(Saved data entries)
%%
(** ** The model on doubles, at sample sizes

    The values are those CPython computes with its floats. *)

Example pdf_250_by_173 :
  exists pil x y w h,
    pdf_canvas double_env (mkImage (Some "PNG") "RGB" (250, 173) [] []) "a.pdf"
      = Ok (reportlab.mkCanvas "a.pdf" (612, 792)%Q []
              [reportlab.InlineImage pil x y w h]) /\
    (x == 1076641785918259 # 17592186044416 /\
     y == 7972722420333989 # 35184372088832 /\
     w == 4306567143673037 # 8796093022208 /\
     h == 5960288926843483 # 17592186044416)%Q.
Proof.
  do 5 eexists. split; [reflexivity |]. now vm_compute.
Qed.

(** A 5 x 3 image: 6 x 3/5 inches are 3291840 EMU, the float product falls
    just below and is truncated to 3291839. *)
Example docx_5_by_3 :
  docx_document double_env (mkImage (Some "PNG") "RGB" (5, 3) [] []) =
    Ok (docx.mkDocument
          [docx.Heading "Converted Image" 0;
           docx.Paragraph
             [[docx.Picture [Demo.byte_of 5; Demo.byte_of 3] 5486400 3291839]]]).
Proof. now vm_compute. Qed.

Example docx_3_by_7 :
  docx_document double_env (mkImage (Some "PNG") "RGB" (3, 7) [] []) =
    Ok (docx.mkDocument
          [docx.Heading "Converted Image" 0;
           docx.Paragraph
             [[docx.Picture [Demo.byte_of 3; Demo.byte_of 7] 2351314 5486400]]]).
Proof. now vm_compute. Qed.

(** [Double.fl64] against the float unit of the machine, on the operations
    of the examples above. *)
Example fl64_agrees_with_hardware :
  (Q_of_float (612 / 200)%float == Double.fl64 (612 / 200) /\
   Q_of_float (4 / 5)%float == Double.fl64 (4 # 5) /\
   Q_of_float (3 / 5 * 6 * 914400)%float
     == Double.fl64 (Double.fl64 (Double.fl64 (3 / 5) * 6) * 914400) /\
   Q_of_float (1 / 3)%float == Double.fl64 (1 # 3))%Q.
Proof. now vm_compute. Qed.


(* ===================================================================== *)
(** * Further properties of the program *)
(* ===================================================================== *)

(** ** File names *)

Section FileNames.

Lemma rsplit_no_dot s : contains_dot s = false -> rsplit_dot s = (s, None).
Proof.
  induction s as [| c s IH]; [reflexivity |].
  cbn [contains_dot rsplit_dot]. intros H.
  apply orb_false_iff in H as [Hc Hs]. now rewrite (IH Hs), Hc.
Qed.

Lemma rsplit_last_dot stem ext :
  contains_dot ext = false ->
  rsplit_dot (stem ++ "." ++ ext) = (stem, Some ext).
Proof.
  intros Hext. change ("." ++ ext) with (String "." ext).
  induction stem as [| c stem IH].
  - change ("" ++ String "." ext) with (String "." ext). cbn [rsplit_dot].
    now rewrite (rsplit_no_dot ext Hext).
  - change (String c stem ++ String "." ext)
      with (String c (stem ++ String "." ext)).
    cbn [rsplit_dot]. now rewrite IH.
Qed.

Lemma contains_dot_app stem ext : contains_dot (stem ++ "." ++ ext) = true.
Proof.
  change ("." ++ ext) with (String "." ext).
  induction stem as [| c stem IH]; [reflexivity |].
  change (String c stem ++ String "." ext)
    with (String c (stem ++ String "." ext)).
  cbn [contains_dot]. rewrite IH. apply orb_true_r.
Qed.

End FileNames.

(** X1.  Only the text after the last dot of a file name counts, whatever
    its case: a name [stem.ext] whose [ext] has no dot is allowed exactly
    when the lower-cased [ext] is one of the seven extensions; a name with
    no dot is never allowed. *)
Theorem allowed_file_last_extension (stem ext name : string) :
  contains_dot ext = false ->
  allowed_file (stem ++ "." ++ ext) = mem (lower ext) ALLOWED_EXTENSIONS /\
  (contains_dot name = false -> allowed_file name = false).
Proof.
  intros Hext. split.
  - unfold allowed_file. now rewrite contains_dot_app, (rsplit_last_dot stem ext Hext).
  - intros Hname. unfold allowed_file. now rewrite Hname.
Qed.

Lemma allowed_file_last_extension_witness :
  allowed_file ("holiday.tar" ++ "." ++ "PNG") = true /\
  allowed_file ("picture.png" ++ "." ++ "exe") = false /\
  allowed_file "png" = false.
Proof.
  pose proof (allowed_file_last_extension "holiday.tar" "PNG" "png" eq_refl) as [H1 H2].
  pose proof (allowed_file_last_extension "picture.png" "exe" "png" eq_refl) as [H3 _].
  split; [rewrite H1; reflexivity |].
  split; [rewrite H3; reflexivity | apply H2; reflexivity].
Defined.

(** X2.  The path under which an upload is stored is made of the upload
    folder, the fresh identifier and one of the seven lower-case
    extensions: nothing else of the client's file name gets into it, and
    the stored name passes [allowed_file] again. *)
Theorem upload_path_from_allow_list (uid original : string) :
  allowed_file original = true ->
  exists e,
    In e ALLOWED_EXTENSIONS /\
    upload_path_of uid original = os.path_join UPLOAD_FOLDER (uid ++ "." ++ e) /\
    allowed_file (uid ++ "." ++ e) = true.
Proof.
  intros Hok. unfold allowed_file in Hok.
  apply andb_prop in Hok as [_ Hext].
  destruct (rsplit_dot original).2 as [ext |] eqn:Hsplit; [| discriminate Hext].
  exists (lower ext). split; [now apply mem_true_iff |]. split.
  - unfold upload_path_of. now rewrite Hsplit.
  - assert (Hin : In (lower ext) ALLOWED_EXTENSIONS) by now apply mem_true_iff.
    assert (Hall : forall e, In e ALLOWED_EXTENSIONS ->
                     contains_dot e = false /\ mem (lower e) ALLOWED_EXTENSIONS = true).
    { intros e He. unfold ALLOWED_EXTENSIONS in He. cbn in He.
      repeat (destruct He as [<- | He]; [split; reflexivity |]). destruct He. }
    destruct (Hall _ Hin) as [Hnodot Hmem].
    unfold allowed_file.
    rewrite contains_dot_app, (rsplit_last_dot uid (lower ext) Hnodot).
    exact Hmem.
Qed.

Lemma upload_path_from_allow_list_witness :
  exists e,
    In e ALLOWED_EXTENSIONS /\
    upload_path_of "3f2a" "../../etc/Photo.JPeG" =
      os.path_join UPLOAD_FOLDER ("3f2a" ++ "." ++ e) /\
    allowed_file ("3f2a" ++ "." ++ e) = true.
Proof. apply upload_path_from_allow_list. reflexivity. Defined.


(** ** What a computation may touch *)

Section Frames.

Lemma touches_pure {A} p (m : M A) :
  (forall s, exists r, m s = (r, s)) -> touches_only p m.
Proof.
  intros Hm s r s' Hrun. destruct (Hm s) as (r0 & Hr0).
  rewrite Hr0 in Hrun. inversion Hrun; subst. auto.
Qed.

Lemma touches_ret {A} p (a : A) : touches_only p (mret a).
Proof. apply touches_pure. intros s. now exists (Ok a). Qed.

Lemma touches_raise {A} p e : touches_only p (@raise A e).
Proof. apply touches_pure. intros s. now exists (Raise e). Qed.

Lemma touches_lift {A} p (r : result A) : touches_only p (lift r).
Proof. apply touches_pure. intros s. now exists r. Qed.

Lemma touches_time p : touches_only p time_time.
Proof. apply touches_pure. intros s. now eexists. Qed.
%%
%%
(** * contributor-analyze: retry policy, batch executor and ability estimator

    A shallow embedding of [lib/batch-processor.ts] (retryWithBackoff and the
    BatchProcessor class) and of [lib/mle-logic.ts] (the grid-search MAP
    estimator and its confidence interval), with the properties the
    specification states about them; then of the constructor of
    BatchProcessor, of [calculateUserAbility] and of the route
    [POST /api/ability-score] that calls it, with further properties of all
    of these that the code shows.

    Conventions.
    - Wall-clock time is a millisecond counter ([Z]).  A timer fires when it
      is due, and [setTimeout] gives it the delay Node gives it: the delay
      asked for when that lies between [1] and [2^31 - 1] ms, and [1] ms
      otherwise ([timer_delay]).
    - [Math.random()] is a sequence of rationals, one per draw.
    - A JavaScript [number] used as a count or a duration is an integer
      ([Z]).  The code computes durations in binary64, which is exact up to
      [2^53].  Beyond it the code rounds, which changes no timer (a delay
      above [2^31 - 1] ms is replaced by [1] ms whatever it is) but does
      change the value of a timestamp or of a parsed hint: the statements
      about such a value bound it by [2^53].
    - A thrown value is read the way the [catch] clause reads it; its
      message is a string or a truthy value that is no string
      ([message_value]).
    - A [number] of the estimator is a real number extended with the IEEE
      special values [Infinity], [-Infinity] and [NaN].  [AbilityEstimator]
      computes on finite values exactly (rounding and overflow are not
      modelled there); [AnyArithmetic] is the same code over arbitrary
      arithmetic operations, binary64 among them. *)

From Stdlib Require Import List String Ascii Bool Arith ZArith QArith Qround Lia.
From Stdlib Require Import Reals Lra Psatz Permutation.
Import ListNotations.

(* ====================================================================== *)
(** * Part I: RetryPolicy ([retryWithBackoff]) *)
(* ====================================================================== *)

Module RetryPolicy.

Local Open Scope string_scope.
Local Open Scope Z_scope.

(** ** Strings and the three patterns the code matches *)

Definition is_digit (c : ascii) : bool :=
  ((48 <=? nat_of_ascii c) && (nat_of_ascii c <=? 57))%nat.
%%
%%
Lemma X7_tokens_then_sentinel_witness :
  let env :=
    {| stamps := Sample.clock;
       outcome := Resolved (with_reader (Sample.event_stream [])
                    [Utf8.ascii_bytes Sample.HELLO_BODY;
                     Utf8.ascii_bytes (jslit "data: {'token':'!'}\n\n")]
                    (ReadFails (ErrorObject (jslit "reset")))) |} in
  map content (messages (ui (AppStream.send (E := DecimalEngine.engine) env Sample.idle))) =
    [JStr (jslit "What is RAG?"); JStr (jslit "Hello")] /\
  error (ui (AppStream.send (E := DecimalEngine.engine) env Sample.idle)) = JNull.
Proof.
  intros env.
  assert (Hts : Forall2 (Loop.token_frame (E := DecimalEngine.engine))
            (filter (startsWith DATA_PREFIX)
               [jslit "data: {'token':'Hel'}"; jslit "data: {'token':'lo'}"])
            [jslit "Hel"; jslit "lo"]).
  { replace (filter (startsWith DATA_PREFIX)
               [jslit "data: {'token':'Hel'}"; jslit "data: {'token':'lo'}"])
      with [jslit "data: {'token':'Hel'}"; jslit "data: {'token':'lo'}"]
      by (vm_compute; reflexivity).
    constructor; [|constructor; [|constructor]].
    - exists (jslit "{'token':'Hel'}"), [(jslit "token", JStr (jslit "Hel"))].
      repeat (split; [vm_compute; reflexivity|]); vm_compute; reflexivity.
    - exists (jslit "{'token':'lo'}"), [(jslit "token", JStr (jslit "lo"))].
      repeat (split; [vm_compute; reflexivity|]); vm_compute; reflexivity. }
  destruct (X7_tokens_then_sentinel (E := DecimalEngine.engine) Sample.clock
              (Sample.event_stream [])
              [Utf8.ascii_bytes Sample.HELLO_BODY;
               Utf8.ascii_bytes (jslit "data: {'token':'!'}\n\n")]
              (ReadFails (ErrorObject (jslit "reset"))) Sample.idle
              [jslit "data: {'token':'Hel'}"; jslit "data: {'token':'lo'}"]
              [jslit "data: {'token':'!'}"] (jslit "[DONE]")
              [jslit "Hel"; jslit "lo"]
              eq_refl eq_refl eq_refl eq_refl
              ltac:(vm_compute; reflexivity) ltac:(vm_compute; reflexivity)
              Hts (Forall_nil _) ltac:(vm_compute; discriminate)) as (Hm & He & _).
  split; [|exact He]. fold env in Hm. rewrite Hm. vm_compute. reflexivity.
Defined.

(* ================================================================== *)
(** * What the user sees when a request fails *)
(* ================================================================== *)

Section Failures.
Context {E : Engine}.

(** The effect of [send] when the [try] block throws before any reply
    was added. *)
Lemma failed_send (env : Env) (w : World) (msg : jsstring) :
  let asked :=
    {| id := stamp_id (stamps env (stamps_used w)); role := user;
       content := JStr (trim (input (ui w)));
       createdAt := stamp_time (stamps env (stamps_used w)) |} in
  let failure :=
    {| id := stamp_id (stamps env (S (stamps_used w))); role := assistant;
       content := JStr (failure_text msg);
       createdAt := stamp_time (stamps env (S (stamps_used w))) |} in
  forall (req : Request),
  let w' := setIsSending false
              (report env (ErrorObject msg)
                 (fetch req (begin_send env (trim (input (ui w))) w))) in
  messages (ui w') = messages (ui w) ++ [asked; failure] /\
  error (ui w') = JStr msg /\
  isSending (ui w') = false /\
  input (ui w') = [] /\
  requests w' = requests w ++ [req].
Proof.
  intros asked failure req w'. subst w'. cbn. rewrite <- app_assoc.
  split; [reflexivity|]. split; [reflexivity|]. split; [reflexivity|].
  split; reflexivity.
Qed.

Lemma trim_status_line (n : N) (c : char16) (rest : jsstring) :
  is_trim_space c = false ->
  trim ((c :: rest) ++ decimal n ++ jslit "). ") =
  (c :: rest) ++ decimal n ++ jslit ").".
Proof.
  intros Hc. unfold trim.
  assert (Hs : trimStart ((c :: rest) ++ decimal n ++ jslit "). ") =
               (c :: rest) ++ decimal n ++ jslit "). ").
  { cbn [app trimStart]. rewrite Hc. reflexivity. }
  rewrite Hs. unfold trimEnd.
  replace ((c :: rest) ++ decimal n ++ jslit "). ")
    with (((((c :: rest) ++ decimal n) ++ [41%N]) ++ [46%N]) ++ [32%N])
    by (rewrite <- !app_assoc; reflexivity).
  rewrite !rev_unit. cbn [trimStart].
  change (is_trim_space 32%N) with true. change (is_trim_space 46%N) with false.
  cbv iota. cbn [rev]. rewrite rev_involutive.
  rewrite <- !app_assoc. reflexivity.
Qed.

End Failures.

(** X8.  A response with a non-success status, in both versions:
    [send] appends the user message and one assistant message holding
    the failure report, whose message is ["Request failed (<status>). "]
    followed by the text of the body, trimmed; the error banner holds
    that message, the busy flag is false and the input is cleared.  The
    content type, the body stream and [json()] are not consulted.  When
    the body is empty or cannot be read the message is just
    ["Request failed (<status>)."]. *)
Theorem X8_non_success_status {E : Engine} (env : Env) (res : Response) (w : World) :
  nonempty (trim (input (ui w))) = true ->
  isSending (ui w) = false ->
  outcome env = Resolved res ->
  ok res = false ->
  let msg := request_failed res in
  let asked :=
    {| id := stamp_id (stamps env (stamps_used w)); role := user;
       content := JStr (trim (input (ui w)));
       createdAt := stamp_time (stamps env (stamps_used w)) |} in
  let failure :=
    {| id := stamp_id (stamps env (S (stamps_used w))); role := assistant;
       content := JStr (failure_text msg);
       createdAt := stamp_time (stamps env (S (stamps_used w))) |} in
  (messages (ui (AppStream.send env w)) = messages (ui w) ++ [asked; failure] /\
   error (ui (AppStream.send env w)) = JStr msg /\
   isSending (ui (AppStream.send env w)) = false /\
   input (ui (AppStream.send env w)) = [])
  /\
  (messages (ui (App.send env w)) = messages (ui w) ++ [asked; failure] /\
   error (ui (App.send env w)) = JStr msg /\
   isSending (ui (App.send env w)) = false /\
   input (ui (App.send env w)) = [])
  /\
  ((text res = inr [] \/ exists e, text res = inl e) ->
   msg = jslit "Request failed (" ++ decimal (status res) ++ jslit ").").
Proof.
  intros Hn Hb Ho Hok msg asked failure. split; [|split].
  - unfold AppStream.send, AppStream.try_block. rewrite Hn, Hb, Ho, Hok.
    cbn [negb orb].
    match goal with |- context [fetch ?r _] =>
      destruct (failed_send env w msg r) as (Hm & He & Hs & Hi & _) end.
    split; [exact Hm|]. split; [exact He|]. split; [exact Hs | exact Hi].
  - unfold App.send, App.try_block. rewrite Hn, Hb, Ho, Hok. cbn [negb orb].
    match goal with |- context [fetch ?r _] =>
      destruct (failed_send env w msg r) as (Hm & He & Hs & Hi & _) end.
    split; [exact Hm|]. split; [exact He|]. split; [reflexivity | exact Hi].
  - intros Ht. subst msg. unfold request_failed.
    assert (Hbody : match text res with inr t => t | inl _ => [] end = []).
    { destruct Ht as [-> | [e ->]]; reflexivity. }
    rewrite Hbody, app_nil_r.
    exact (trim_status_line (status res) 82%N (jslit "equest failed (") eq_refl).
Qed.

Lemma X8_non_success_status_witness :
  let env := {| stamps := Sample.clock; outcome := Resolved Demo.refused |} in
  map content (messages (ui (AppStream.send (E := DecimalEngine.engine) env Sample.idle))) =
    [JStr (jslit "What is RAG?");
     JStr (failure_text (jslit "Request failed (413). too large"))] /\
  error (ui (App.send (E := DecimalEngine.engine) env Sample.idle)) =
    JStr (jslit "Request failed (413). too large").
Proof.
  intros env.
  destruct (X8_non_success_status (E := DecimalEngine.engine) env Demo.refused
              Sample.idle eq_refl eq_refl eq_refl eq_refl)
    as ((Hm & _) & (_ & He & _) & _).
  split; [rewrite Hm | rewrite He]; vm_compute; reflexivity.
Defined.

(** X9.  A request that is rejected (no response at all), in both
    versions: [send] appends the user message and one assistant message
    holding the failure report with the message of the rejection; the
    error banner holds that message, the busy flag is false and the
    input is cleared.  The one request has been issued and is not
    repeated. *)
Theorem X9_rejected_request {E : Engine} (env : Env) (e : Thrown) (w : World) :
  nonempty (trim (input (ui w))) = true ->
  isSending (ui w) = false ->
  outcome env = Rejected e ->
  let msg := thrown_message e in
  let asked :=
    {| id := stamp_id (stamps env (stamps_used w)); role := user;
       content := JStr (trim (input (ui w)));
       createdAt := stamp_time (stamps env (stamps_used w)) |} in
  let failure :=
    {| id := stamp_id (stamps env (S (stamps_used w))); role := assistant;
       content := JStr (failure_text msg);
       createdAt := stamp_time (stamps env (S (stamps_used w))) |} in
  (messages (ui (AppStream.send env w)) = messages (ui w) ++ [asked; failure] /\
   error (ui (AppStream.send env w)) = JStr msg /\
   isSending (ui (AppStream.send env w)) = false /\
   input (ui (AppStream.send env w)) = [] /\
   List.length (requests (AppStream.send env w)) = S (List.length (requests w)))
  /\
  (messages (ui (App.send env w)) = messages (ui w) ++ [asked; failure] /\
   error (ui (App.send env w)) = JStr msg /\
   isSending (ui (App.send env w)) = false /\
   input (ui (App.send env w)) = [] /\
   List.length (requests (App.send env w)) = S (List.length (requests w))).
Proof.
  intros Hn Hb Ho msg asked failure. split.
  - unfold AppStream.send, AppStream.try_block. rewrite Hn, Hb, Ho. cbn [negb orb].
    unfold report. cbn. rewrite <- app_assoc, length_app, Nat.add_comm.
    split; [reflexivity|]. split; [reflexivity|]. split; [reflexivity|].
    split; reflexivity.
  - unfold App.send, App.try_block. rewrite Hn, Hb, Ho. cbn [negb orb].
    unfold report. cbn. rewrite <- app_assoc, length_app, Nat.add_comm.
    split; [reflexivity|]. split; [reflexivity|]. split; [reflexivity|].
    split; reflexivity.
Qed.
%%
TASK STATEMENT
From the data, pick out every line that includes "original".

SOLUTION FOR THIS TASK
Theorem upload_path_from_allow_list (uid original : string) :
  allowed_file original = true ->
    upload_path_of uid original = os.path_join UPLOAD_FOLDER (uid ++ "." ++ e) /\
  destruct (rsplit_dot original).2 as [ext |] eqn:Hsplit; [| discriminate Hext].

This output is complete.